ACTIVITY
Output, word for word, the lines of this listing that fall between the line with "(** * CGRtools: the" and the line with "integers are [Z], [float]s", counting both of those lines, and no others.

========

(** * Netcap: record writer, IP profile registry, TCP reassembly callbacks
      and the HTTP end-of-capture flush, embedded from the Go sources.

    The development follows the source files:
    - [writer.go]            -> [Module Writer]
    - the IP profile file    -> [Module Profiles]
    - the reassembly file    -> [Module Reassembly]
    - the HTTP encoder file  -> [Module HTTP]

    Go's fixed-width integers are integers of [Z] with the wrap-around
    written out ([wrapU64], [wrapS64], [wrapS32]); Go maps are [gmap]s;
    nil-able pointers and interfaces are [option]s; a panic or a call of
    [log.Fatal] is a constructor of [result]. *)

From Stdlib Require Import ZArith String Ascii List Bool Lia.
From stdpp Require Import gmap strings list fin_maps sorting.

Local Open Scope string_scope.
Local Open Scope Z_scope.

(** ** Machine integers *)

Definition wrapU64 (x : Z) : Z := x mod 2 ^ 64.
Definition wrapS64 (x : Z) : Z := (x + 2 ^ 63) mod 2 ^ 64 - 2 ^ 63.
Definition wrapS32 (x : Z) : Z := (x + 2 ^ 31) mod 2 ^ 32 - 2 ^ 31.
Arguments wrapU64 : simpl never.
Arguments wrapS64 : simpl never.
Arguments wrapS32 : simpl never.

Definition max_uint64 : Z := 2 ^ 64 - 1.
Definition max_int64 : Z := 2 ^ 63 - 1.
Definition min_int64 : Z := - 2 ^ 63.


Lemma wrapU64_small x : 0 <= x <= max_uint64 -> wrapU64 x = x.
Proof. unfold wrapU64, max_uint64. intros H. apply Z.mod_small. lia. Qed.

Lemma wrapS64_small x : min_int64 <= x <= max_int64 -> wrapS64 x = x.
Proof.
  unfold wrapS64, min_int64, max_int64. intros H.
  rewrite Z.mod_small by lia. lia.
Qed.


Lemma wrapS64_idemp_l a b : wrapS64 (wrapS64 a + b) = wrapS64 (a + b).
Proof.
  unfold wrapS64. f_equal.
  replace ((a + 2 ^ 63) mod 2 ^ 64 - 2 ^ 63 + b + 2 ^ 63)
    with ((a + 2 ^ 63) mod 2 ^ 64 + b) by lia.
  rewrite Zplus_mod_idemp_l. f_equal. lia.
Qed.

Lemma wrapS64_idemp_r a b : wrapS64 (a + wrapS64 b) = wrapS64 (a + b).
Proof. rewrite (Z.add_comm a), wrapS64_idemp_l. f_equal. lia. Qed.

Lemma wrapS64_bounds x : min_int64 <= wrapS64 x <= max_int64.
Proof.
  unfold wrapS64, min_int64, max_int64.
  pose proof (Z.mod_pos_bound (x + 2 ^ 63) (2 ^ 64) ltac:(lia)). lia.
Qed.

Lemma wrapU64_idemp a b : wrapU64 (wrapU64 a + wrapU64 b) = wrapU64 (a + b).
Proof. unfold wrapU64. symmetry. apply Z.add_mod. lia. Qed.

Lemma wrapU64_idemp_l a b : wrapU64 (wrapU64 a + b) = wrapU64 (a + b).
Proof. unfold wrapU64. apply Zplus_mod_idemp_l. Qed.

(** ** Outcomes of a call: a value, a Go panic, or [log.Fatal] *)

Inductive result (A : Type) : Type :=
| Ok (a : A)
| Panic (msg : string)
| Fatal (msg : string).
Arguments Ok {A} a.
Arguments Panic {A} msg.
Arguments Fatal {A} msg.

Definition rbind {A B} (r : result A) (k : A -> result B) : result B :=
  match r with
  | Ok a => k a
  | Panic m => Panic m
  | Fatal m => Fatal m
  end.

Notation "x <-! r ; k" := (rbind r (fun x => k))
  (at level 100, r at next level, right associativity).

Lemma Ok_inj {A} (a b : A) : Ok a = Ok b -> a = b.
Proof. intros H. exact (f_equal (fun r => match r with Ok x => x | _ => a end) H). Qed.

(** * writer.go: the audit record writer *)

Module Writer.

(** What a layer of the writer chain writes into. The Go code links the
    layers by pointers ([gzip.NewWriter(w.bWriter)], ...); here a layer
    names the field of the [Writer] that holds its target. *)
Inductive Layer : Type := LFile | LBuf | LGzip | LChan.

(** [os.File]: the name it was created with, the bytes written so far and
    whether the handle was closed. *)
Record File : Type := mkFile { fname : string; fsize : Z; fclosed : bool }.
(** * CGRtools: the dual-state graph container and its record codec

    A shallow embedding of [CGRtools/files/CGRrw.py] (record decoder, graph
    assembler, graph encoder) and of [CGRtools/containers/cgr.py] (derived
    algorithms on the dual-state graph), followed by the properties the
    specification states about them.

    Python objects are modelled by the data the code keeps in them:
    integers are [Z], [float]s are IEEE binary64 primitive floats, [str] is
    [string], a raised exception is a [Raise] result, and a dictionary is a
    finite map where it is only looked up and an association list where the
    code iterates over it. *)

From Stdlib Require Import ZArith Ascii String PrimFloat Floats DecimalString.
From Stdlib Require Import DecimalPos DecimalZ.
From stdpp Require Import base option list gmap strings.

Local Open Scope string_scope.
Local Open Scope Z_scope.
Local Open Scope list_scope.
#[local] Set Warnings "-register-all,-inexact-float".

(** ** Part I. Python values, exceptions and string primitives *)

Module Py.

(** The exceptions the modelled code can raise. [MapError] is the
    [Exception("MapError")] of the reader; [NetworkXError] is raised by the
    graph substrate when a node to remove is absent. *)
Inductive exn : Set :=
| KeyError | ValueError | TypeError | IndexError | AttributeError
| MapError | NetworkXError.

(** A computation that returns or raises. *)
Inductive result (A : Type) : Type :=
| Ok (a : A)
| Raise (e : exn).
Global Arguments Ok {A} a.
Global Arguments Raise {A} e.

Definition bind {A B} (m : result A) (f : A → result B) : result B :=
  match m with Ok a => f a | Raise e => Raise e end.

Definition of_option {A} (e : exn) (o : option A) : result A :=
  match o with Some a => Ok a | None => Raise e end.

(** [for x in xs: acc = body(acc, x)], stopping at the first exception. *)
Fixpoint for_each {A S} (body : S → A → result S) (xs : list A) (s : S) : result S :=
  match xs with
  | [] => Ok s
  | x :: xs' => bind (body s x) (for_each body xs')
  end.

========

RESPONSE TO THIS EXERCISE
(** * CGRtools: the dual-state graph container and its record codec

    A shallow embedding of [CGRtools/files/CGRrw.py] (record decoder, graph
    assembler, graph encoder) and of [CGRtools/containers/cgr.py] (derived
    algorithms on the dual-state graph), followed by the properties the
    specification states about them.

    Python objects are modelled by the data the code keeps in them:
    integers are [Z], [float]s are IEEE binary64 primitive floats, [str] is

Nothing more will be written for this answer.